The term “essential job function” is not found in RCW 49.60.180, so “Washington courts have adopted the definition promulgated by the United States Equal Employment Opportunity Commission when interpreting the Americans with Disabilities Act of 1990 (ADA). …” Kries, 190 Wn.App. at 124–25 (citing federal cases). “Washington courts have in fact drawn on the federal definition to instruct juries on the meaning of ‘essential functions.’” Davis, 149 Wn.2d at 533 (citing Herring v. Dep't of Soc. & Health Servs., 81 Wn.App. 1, 27 n.12, 914 P.2d 67 (1996); Easley v. Sea-Land Serv., Inc., 99 Wn.App. 459, 472 n.3, 994 P.2d 271 (2000)). The factors and evidence referenced in this instruction are taken from the EEOC's definition at 29 C.F.R. § 1630.2 (2012).

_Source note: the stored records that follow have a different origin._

(** An agent message is delivered at most once: what a receive returns was
    pending, addressed to the agent and of the lease's run, is delivered in the
    store it leaves, and no receive by
    any agent at any later time returns a message with the same id again. *)
Theorem message_delivered_once agentId lease limit s s1 msgs m :
  receiveAgentMessages agentId lease limit s = (s1, Ok msgs) -> m ∈ msgs ->
  (exists m0, m0 ∈ agent_messages (db s) /\ am_id m0 = am_id m /\ am_to_agent_id m0 = agentId /\
     am_run_id m0 = fl_runId lease /\ am_status m0 = ams_pending) /\
  message_delivered (am_id m) (db s1) /\
  (forall s2 agentId' lease' limit' s3 msgs' m', rtc store_step s1 s2 ->
     receiveAgentMessages agentId' lease' limit' s2 = (s3, Ok msgs') -> m' ∈ msgs' ->
     am_id m' <> am_id m).
Proof.
  intros Hok Hm. destruct (receive_delivers _ _ _ _ _ _ _ Hok Hm) as [Hbefore Hd].
  split; [done|]. split; [done|].
  intros s2 agentId' lease' limit' s3 msgs' m' Hsteps Hok' Hm' Heq.
  apply (steps_preserve _ _ _ (fun c _ => delivered_command _ c) Hsteps) in Hd.
  destruct Hd as [_ Hd].
  destruct (receive_delivers _ _ _ _ _ _ _ Hok' Hm') as [(m0 & Hm0 & Hid & _ & _ & Hst) _].
  rewrite (Hd m0 Hm0) in Hst; [discriminate|congruence].
Qed.
End Once.

(** ** Instances *)

Definition demo_pause : Store :=
  (executeCommand cmd_pause "command-1" None demo_run demo_store).1.

Lemma command_executed_once_witness :
  exists run, executeCommand cmd_cancel "command-1" None demo_run demo_pause = (demo_pause, Ok run) /\
    run_status run = run_paused.
Proof.
  destruct (executeCommand cmd_pause "command-1" None demo_run demo_store) as [s1 [run|e]] eqn:E;
    [|vm_compute in E; discriminate E].
  exists run. assert (demo_pause = s1) as -> by (unfold demo_pause; by rewrite E).
  split.
  - exact (proj2 (command_executed_once cmd_pause "command-1" None demo_run demo_store s1 run s1
      cmd_cancel None E (rtc_refl _ _))).
  - vm_compute in E. injection E as _ <-. reflexivity.
Defined.

Definition demo_delta : BudgetDelta :=
  {| d_inputTokens := Some (ofZ 100); d_outputTokens := Some (ofZ 7); d_cachedTokens := None;
     d_costUsd := None; d_wallTimeMs := None; d_toolCalls := None; d_childAgents := None |}.

Lemma usage_charged_once_witness :
  let first := recordUsageFenced (demo_lease "executor-1" 1) demo_delta (Some (None, "turn-1"))
                 demo_ready in
  is_ok first.2 = true /\
  db (recordUsageFenced (demo_lease "executor-1" 1) demo_delta (Some (None, "turn-1"))
        first.1).1 = db first.1.
Proof.
  cbv zeta.
  destruct (recordUsageFenced (demo_lease "executor-1" 1) demo_delta (Some (None, "turn-1"))
    demo_ready) as [s1 [run|e]] eqn:E; [|vm_compute in E; discriminate E].
  split; [reflexivity|].
  exact (proj2 (usage_charged_once (demo_lease "executor-1" 1) demo_delta None "turn-1"
    demo_ready s1 run E) s1 (demo_lease "executor-1" 1) demo_delta None (rtc_refl _ _) eq_refl).
Defined.

(** An approval requested and granted, and a tool call on it. *)
Definition demo_requested : Store :=
  after_commands [c_requestApproval None None demo_run "deploy" None] demo_ready.
Definition demo_approval : string := default "" (ap_id <$> head (approvals (db demo_requested))).
Definition demo_approved : Store :=
  after_commands [c_resolveApproval demo_approval "user" aps_approved] demo_requested.
Definition demo_intent : ToolIntentInput :=
  {| ti_agentId := None; ti_approvalId := Some demo_approval; ti_idempotency := id_unsafe;
     ti_name := "deploy"; ti_recovery := rec_reconcile; ti_sideEffectClass := se_external;
     ti_input := jobj []; ti_lease := demo_lease "executor-1" 1; ti_taskId := None |}.

Lemma approval_lifecycle_witness :
  exists row, approval_row demo_approval (db demo_approved) = Some row /\
    rtc approval_step aps_pending (ap_status row).
Proof.
  destruct (approval_row demo_approval (db demo_requested)) as [row|] eqn:Hrow;
    [|vm_compute in Hrow; discriminate Hrow].
  destruct (approval_lifecycle demo_approval demo_requested demo_approved row)
    as (row' & H1 & _ & H2 & _).
  - apply after_commands_steps. repeat constructor.
  - exact Hrow.
  - exists row'. split; [exact H1|].
    assert (aps_pending = ap_status row) as ->; [|exact H2].
    vm_compute in Hrow. injection Hrow as <-. reflexivity.
Defined.

Lemma approval_authorizes_one_call_witness :
  exists s1 id, recordToolIntent demo_intent demo_approved = (s1, Ok id) /\
    exists s2 e, recordToolIntent demo_intent s1 = (s2, Throw e).
Proof.
  destruct (recordToolIntent demo_intent demo_approved) as [s1 [id|e]] eqn:E;
    [|vm_compute in E; discriminate E].
  exists s1, id. split; [reflexivity|].
  destruct (proj2 (proj2 (approval_authorizes_one_call demo_intent demo_approval demo_approved s1 id
    eq_refl E)) s1 demo_intent (rtc_refl _ _) eq_refl) as (s2 & e & H & _).
  exists s2, e. exact H.
Defined.

Definition demo_message : SendAgentMessageInput :=
  {| sm_body := jstr "go"; sm_fromAgentId := None; sm_kind := amk_question;
     sm_lease := demo_lease "executor-1" 1; sm_taskId := None; sm_toAgentId := demo_agent |}.
Definition demo_sent : Store := after_commands [c_sendAgentMessage demo_message] demo_ready.

Lemma message_delivered_once_witness :
  exists s1 m, receiveAgentMessages demo_agent (demo_lease "executor-1" 1) None demo_sent =
    (s1, Ok [m]) /\
  forall s3 m', receiveAgentMessages demo_agent (demo_lease "executor-1" 1) None s1 =
    (s3, Ok [m']) -> am_id m' <> am_id m.
Proof.
  destruct (receiveAgentMessages demo_agent (demo_lease "executor-1" 1) None demo_sent)
    as [s1 [[|m [|]]|e]] eqn:E; try (vm_compute in E; discriminate E).
  exists s1, m. split; [reflexivity|]. intros s3 m' E'.
  exact (proj2 (proj2 (message_delivered_once demo_agent (demo_lease "executor-1" 1) None
    demo_sent s1 [m] m E (list_elem_of_here _ _))) s1 demo_agent (demo_lease "executor-1" 1) None s3 [m'] m'
    (rtc_refl _ _) E' (list_elem_of_here _ _)).
Defined.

The court in Kries v. WA-SPOK Primary Care, LLC, 190 Wn.App. 98, 123–126, 362 P.3d 974 (2015), noted the distinction between “essential functions of a job” and “qualification standards” for a position as articulated in Bates v. United Parcel Services, Inc., 511 F.3d 974 (9th Cir. 2007) (addressing claims brought under the ADA). Essential functions are basic duties. Qualification standards include personal and professional attributes that may include physical, medical, and safety requirements. In drawing this distinction, the Bates court relied on definitions of the terms, under ADA regulations, found respectively in 29 C.F.R. § 1630.2(n)(1) and § 1630.2(q). A qualification standard applies to a person with a disability who applies for a job and meets all selection criteria except one that he or she cannot meet because of a disability.
Washington law is well settled that to prove a claim for failure to accommodate, a plaintiff must demonstrate that he or she can perform the essential functions of the job as determined and applied by the employer—not that the employer could revamp the essential functions of a job to fit the employee.
Fey v. State, 174 Wn.App. 435, 452, 300 P.3d 435 (2013).